E faltou falar dos outros peixes brasileiros de rio, além da tilápia, que frequentam o mercado aqui e ali: o pacu, o  tambaqui, o tucunaré, o pirarucu, o pintado, o dourado, os lambaris, os bagres. Vê-se que jornalistas não pescam, vivem mais distantes dos peixes do que “o mercado”, e talvez nem apreciem o 28 de setembro, data do reconhecimento da relevância da pesca esportiva nos EUA.

Enfim, a caça&pesca é um capítulo esfacelado da civilização alimentar brasileira quando se está longe da Amazonia ou do mar. O “peixe fresco” dos mercados cariocas e paulistas têm, no mínimo, duas semanas de pescados. Dai a piada: “Não, madame! É só o jeito dele mesmo...”. Por isso o Canadá e o Alaska estão mais pertos, por isso filés congelados de produtos híbridos da piscicultura ganham espaço nos supermercados. 

Alexandra Forbes fala da “curiosa tendência” de se comer pele de frango, abandonando-se outras partes do animal. Isso que dá reificar a comida sob o manto da “gastronomia”. Nina Horta continua sua viagem em direção ao âmago dos ingredientes: desta vez as palmeirinhas de sagu e seu cheiro. “Não compro nenhuma fruta sem antes sentir o cheiro”, cita Ruth Levy. E deviam os chefes cheirar a pele do frango antes de a entuchar nos clientes. Sinto nela um cheiro nojento de ração. E voce?

Fernanda Meneguetti resenha o novo livro de Vargas Llosa, O herói discreto. Elenca as referencias à comida na nova novela, mas ficamos sem saber sobre a qualidade literária da obra, se preenche aquele requisito de que é melhor ler um bom livro do que sair por ai, comendo desbragadamente. A revisão do texto também não é boa (“e de outras 37 outras casas ao redor do mundo” (sic)). Falta gente no jornal?

Paladar investe, na capa, nos picles. “Picles é pop”.  Percorre vários restaurantes in, destacando a variedade de ingredientes conservados no vinagre. Procura revestir uma antiga tradição doméstica de  “tendência que já se nota com força da Vila Medeiros à Vila Nova Conceição; no Brooklyn nova-iorquino; e de Berlim a Tóquio”. Não é fácil. Sempre as “tendências”, essa categoria moderna que substitui, em boa medida, o velho jornalismo investigativo.

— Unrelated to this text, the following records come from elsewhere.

Lemma upcr_walks upcr ci : Forall (fun ce => element_sent UpdateContext ce.1 ce.2) (upcr_contextElementVector upcr) ->
  sent (upcr_updateActionType upcr) -> no_parse_error ci -> exists pd,
  walk_all (upcr_walk "") (map (fun kv => (kv.1, ptree_of kv.2)) (request_members isodate2str apiVersion attributeFormat outJson upcr)) ci jsonUpcrInit
    = Ret (Out "OK" ci pd) /\
  Forall2 (fun ce el => element_read UpdateContext ce.1 ce.2 el) (upcr_contextElementVector upcr) (cd_elements pd) /\
  cd_rest pd = c_str (upcr_updateActionType upcr).
Proof.
  intros He [Ea Fa]%sent_as Hci. destruct (items_grow (last_compound over_element) payloadWord (jsonUpcrParseVector memNumber memBool) "/contextElements"
    (fun ce => ptree_of (JObj (members UpdateContext ce.1 ce.2))) (fun ce => element_read UpdateContext ce.1 ce.2)
    (upcr_contextElementVector upcr) ci) with (pd := jsonUpcrInit) as (pd1 & es & Hw & [H1 H2] & Hr).
  { rewrite Forall_forall in He |- *. intros ce Hin pd. apply upcr_item; [by apply He|done]. }
  cbn in H1. rewrite <- H1 in Hr.
  exists (mkContextData (cd_elements pd1) (c_str (upcr_updateActionType upcr)) (cd_elementP pd1) (cd_attributeP pd1) (cd_metadataP pd1)
            (cd_domainMetadataP pd1) (cd_lastContextAttribute pd1)).
  split; [|split; [exact Hr|reflexivity]]. apply walks_all. unfold request_members. rewrite map_app, Ea.
  eapply (walks_app _ _ _ _ _ _ _ _ pd1).
  - destruct (length (upcr_contextElementVector upcr) =? 0)%nat eqn:En.
    + apply Nat.eqb_eq in En. destruct (upcr_contextElementVector upcr); [|done]. cbn [map] in *. specialize (Hw []). injection Hw as <-.
      apply walks_nil.
    + cbn [map fst snd ptree_of]. eapply walks_one, at_inside with (g := fun _ pd => Ret pd);
        [table_entry (fun _ : string => "OK")|reflexivity|]. rewrite map_map. exact Hw.
  - cbn [map fst snd ptree_of]. eapply walks_one, at_text with (g := fun v => on_rest (fun _ => v)); [table_entry (fun _ : string => "OK")|exact Fa|reflexivity].
Qed.

(** *** Responses and notifications *)

Section responses.
Context {R : Type} (parseVector : list (JsonNode (ContextData ElementResponse R))).

Definition CELEM : string := "/contextResponses/contextResponse/contextElement".

(** The part that the tables of responses and notifications share. *)
Record response_table : Prop := mkResponseTable {
  rt_responses : at_key parseVector "" "contextResponses" "/contextResponses" false (fun _ pd => Ret pd);
  rt_response : at_key parseVector "/contextResponses" "" "/contextResponses/contextResponse" false
    (fun _ => new_element (mkElementResponse ContextElement_pattern no_status));
  rt_element : at_key parseVector "/contextResponses/contextResponse" "contextElement" CELEM false (fun _ pd => Ret pd);
  rt_members : element_table over_response er_element memNumber memBool parseVector CELEM;
  rt_status : at_key parseVector "/contextResponses/contextResponse" "statusCode" "/contextResponses/contextResponse/statusCode" false
    (fun _ pd => Ret pd);
  rt_code : at_key parseVector "/contextResponses/contextResponse/statusCode" "code" "/contextResponses/contextResponse/statusCode/code" false
    (fun v => on_entry (on_status (set_rs_code (atoi (c_str v)))));
  rt_reason : at_key parseVector "/contextResponses/contextResponse/statusCode" "reasonPhrase"
    "/contextResponses/contextResponse/statusCode/reasonPhrase" false (fun v => on_entry (on_status (set_rs_reason v)));
  rt_details : at_key parseVector "/contextResponses/contextResponse/statusCode" "details"
    "/contextResponses/contextResponse/statusCode/details" false (fun v => on_entry (on_status (set_rs_details v)))
}.

Context (table : response_table).

Abbreviation rwalk := (jsonParse (last_compound over_response) payloadWord parseVector).
(** * The MQTT bridge of ebusd: topic templates, variable store, dispatch

    A shallow embedding of [src/ebusd/mqtthandler.cpp]: the topic template
    engine ([MqttReplacer]), the variable store with its constant folding
    ([MqttReplacers]), and the parts of [MqttHandler] that route an inbound
    topic and drive the reconnect policy.

    Conventions.
    - [std::string] is [string]; positions and lengths are [nat];
      [string::npos] is [None].
    - [std::map<string, string>] used only through [find], [operator[]] and
      [erase] is a [gmap string string].  The map of templates is iterated in
      key order while it is being erased from, so it is kept as an
      association list in iteration order.
    - [int] and [ssize_t] values are [Z]; the values that occur are far from
      the limits of the machine types.
    - Out-parameters are passed in and returned. *)

From Stdlib Require Import ZArith Ascii String Bool Lia.
From stdpp Require Import gmap strings list pretty.

Local Open Scope Z_scope.

(** ** [std::string] operations used by the handler *)

Module StdString.

Definition length (s : string) : nat := String.length s.

Definition empty (s : string) : bool :=
  match s with EmptyString => true | String _ _ => false end.

(** [s.substr(pos, n)] for [pos <= s.length()]; the count is clipped at
    the end of the string.  Every call in the handler has
    [pos <= s.length()], where C++ does not throw. *)
Definition substr (s : string) (pos n : nat) : string :=
  String.substring pos n s.

(** [s.substr(pos)] *)
Definition substr_from (s : string) (pos : nat) : string :=
  String.substring pos (String.length s - pos) s.

(** [s.find(needle, from)] *)
Definition find (s needle : string) (from : nat) : option nat :=
  String.index from needle s.

(** [s.find(c, from)] *)
Definition find_char (s : string) (c : ascii) (from : nat) : option nat :=
  String.index from (String c EmptyString) s.

(** Position of the last character of [s] satisfying [p], counted from
    [pos], the position of the first character of [s]. *)
Fixpoint find_last (p : ascii -> bool) (s : string) (pos : nat) : option nat :=
  match s with
  | EmptyString => None
  | String c s' =>
      match find_last p s' (S pos) with
      | Some i => Some i
      | None => if p c then Some pos else None
      end
  end.

Fixpoint find_first (p : ascii -> bool) (s : string) (pos : nat) : option nat :=
  match s with
  | EmptyString => None
  | String c s' => if p c then Some pos else find_first p s' (S pos)
  end.

Fixpoint mem (c : ascii) (chars : string) : bool :=
  match chars with
  | EmptyString => false
  | String d chars' => Ascii.eqb c d || mem c chars'
  end.
(** X18. The last DELETE branch of the mock, when a text reaches it, trims
    the store as the durable clean-up does: on a store that holds each key
    once and for a limit that is not negative, [run(limit)] leaves
    [min(size, limit)] entries, all of them entries of the store, reports
    [max(0, size - limit)] changes, and every entry left ranks at or
    before every entry deleted. *)
Theorem X18_mock_trim_branch :
  forall (m : MemoryStore) (limit : Z),
    NoDup (map fst m) -> 0 <= limit ->
    let m' := fst (mem_trim_run [JNum limit] m) in
    snd (mem_trim_run [JNum limit] m)
      = Some (Z.max 0 (Z.of_nat (length m) - limit))
    /\ Z.of_nat (length m') = Z.min (Z.of_nat (length m)) limit
    /\ incl m' m
    /\ forall a b, In a m' -> In b m -> ~ In b m' ->
                   ranked_before (snd a) (snd b).
Proof.
  intros m limit Hnd Hl m'. subst m'. unfold mem_trim_run. cbn [fst snd].
  unfold js_sort.
  rewrite (stable_sort_ext _ (fun a b => item_leb (snd a) (snd b)) m)
    by (intros a b; apply compareItems_leb).
  set (entries := stable_sort (fun a b => item_leb (snd a) (snd b)) m).
  assert (Hlen : length entries = length m) by apply stable_sort_length.
  rewrite Hlen. split; [reflexivity|].
  destruct (Z.ltb_spec limit (Z.of_nat (length m))) as [Hlt | Hge].
  2:{ split; [lia|]. split; [apply incl_refl|]. intros a b _ Hb Hnb.
      now destruct Hnb. }
  set (n := Z.to_nat limit).
  assert (Hn : (n <= length entries)%nat) by lia.
  replace limit with (Z.of_nat n) by lia.
  rewrite js_slice_from by exact Hn.
  rewrite fold_delete_filter by exact Hnd.
  set (keep := fun e : jsstring * HotSearchItem =>
                 negb (existsb (jsstring_eqb (fst e))
                               (map fst (skipn n entries)))).
  assert (Hperm : Permutation entries m) by apply stable_sort_perm.
  assert (Hnde : NoDup (map fst entries)).
  { apply (Permutation_NoDup (l := map fst m)); [|exact Hnd].
    apply Permutation_map. now symmetry. }
  assert (Hsplit : entries = firstn n entries ++ skipn n entries)
    by (symmetry; apply firstn_skipn).
  assert (Hkeep : forall e, In e m ->
                            (keep e = true <-> In e (firstn n entries))).
  { intros e He. assert (Hin : In e entries)
      by now apply (Permutation_in _ (Permutation_sym Hperm)).
    unfold keep. rewrite negb_true_iff. split.
    - intro Hk. rewrite Hsplit in Hin.
      apply in_app_or in Hin as [Hin | Hin]; [exact Hin|].
      assert (existsb (jsstring_eqb (fst e)) (map fst (skipn n entries))
              = true); [|congruence].
      apply existsb_exists. exists (fst e).
      split; [now apply in_map | apply jsstring_eqb_refl].
    - intro Hhead.
      destruct (existsb _ _) eqn:Hex; [|reflexivity]. exfalso.
      apply existsb_exists in Hex as (k & Hk & Ek).
      apply jsstring_eqb_eq in Ek. subst k.
      apply in_map_iff in Hk as (e' & Ee & Hin').
      assert (e' = e).
      { apply (NoDup_map_inj fst entries); auto.
        rewrite Hsplit. apply in_or_app. now right. }
      subst e'. apply NoDup_map_inv in Hnde. rewrite Hsplit in Hnde.
      apply NoDup_app_remove_l in Hnde as Hnt.
      clear - Hnde Hhead Hin'.
      induction (firstn n entries) as [|x l IH]; [easy|].
      cbn in Hnde. inversion Hnde as [|? ? Hx Hrest]; subst.
      destruct Hhead as [-> | Hhead]; [|now apply IH].
      apply Hx. apply in_or_app. now right. }
  assert (Hm'len : length (filter keep m) = n).
  { assert (Hp : Permutation (filter keep m) (firstn n entries)).
    { apply NoDup_Permutation.
      - apply NoDup_filter. now apply NoDup_map_inv in Hnd.
      - apply NoDup_map_inv in Hnde. rewrite Hsplit in Hnde.
        now apply NoDup_app_remove_r in Hnde.
      - intro e. rewrite filter_In. split.
        + intros [He Hk]. now apply (Hkeep e He).
        + intro Hh. assert (He : In e m).
          { apply (Permutation_in _ Hperm). rewrite Hsplit.
            apply in_or_app. now left. }
          split; [exact He | now apply (Hkeep e He)]. }
    rewrite (Permutation_length Hp), length_firstn. lia. }
  split; [rewrite Hm'len; lia|].
  split; [intros e He; now apply filter_In in He|].
  intros a b Ha Hb Hnb. apply filter_In in Ha as [Ha Hka].
  apply (Hkeep a Ha) in Hka.
  assert (Hbt : In b (skipn n entries)).
  { assert (Hin : In b entries)
      by now apply (Permutation_in _ (Permutation_sym Hperm)).
    rewrite Hsplit in Hin. apply in_app_or in Hin as [Hin | Hin]; [|exact Hin].
    exfalso. apply Hnb. apply filter_In. split; [exact Hb|].
    now apply (Hkeep b Hb). }
  apply item_leb_ranked.
  apply (StronglySorted_split
           (fun x y => item_leb (snd x) (snd y) = true) n entries); auto.
  apply (stable_sort_StronglySorted
           (fun x y => item_leb (snd x) (snd y))).
  - intros x y. apply entry_leb_total.
  - intros x y z. apply entry_leb_trans.
Qed.

Lemma X18_mock_trim_branch_witness :
  let m := store (record_all [(lit "movie-x", 1); (lit "movie-y", 2);
                              (lit "movie-x", 3); (lit "movie-z", 4)]
                    boot_memory) in
  let m' := fst (mem_trim_run [JNum 2] m) in
  (NoDup (map fst m) /\ 0 <= 2)
  /\ run (mem_prepare (lit "DELETE FROM hot_searches WHERE score < ?"))
     = Some mem_trim_run
  /\ snd (mem_trim_run [JNum 2] m)
     = Some (Z.max 0 (Z.of_nat (length m) - 2))
  /\ Z.of_nat (length m') = Z.min (Z.of_nat (length m)) 2
  /\ incl m' m
  /\ forall a b, In a m' -> In b m -> ~ In b m' ->
                 ranked_before (snd a) (snd b).
Proof.
  assert (Hnd : NoDup (map fst (store (record_all
                  [(lit "movie-x", 1); (lit "movie-y", 2);
                   (lit "movie-x", 3); (lit "movie-z", 4)] boot_memory)))).
  { assert (E : nodup (list_eq_dec N.eq_dec)
                  (map fst (store (record_all
                     [(lit "movie-x", 1); (lit "movie-y", 2);
                      (lit "movie-x", 3); (lit "movie-z", 4)] boot_memory)))
                = map fst (store (record_all
                     [(lit "movie-x", 1); (lit "movie-y", 2);
                      (lit "movie-x", 3); (lit "movie-z", 4)] boot_memory)))
      by (vm_compute; reflexivity).
    rewrite <- E. apply NoDup_nodup. }
  split; [split; [exact Hnd | lia]|].
  split; [vm_compute; reflexivity|].
  exact (X18_mock_trim_branch _ 2 Hnd ltac:(lia)).
Defined.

Luiz Américo resenha o restaurante coreano Bicol. “Não estou dizendo que você irá ao BiCol para uma inesquecível refeição gastronômica. Estou propondo uma vivência urbana fora da rotina, com direito a comer bem e fartamente, saindo do esquema badalação/valet/hostess. E com possibilidade de um footing final no quase vizinho Parque da Aclimação, para ajudar na digestão”. Pessoalmente gosto desse restaurante, mas acho que há um longo caminho ainda para a comida coreana cair no gosto do paulistano. Ainda não é "tendência"...

3 comentários:

Ricardo Neves Gonzalez disse...

Dória, não consigo entender. Não é apenas com peixes que isto acontece. Já comentei isto aqui. Moramos no Brasil e muitos de nós, eu inclusive, nunca viu na vida um Pirarucu, um Pacu, um peixe Amazônico. Mas salmão do Alasca, Pollock dos mares do Norte, Bacalhau da Noruega, estes estão nas prateleiras de todos os mercados!!!! Meus filhos crescem sem NUNCA terem visto na vida Sapoti, Jambo, Abiu, Cupuaçu, e outras frutas muitas delas, a grande maioria brasileiríssimas e desconhecidíssimas!!! Culpa de quem? Creio que os governantes o Ministério da Cultura deveriam se preocupar muito com este paradoxo. Vivemos em um oásis de frutas tropicais sem sequer podermos experimentar ou conhecer, visualizar a maioria delas, somente por fotos!! Triste, muito triste!

Nicolás Linares disse...

Caro Prof. Dória,
Queria saber sua opinião sobre as razões pelas quais a comida coreana em são paulo ainda é pouco conhecida e pouco consumida pelo grande público. Que "falta" para que comida coreana vire "tendência"?
Muito obrigado.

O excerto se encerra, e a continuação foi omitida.